EXERCISE DIRECTIONS >>
For the string "ltac", find every matching line in the records and copy it.
+++
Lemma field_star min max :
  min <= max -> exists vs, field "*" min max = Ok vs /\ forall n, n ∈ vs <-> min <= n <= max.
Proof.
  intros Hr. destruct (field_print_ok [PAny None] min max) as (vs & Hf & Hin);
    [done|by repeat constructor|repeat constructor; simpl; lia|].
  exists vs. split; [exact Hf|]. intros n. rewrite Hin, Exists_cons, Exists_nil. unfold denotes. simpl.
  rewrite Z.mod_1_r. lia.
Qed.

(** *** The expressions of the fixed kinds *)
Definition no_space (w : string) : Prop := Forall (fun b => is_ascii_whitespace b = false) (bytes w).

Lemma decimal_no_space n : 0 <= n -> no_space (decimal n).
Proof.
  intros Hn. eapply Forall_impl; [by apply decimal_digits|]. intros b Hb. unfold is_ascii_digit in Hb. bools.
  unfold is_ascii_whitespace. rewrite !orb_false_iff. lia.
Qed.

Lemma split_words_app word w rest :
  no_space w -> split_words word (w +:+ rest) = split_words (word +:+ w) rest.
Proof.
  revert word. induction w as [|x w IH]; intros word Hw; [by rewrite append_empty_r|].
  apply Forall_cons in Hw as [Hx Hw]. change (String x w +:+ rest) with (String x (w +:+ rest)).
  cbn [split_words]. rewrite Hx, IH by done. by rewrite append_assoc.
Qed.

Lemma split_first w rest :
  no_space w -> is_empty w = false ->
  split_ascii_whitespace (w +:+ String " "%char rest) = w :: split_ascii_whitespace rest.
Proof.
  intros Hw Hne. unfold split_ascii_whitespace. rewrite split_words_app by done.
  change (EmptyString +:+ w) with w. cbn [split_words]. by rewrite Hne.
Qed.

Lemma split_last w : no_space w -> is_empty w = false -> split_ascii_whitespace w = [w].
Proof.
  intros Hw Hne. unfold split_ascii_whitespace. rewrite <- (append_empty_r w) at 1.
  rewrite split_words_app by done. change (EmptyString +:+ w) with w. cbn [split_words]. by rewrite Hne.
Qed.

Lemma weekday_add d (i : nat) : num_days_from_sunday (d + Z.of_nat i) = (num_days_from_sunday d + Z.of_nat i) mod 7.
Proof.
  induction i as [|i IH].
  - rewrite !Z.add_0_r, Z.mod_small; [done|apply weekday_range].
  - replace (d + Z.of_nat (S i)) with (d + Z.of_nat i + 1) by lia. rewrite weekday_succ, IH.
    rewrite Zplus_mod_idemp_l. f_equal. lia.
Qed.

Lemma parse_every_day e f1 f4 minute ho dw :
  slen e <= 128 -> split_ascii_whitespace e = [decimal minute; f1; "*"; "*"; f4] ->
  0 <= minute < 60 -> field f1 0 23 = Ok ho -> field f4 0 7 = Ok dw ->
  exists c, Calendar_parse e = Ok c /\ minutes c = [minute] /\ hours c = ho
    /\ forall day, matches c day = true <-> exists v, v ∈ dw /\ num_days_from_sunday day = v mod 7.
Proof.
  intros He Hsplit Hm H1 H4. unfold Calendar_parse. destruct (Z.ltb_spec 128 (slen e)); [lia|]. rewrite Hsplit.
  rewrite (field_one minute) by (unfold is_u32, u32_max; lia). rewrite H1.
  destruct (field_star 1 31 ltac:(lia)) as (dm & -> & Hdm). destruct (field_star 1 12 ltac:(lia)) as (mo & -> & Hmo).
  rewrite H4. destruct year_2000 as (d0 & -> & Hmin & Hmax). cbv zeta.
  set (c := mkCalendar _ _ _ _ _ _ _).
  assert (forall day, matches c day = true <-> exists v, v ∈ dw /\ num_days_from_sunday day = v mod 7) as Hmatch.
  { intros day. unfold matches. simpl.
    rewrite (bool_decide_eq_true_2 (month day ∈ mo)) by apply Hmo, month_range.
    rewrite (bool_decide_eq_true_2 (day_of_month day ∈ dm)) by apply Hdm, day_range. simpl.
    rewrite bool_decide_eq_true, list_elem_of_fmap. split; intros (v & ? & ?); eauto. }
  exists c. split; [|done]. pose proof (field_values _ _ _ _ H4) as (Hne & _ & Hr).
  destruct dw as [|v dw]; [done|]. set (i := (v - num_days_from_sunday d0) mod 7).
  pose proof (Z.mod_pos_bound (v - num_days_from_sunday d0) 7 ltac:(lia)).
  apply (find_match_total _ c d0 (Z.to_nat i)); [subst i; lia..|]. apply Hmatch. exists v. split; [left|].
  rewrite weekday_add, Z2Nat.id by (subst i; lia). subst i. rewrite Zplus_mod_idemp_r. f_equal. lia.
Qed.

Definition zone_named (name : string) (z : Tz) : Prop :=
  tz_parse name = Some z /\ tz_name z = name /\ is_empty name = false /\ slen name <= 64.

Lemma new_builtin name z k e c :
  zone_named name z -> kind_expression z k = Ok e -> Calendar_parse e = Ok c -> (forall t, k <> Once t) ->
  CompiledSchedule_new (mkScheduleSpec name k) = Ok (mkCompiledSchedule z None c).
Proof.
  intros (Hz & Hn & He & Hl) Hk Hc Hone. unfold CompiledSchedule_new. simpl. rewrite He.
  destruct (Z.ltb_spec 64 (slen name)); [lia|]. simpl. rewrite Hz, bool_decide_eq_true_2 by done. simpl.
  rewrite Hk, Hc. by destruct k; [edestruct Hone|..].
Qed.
+++
RESULT >>
  destruct (field_star 1 31 ltac:(lia)) as (dm & -> & Hdm). destruct (field_star 1 12 ltac:(lia)) as (mo & -> & Hmo).
  pose proof (Z.mod_pos_bound (v - num_days_from_sunday d0) 7 ltac:(lia)).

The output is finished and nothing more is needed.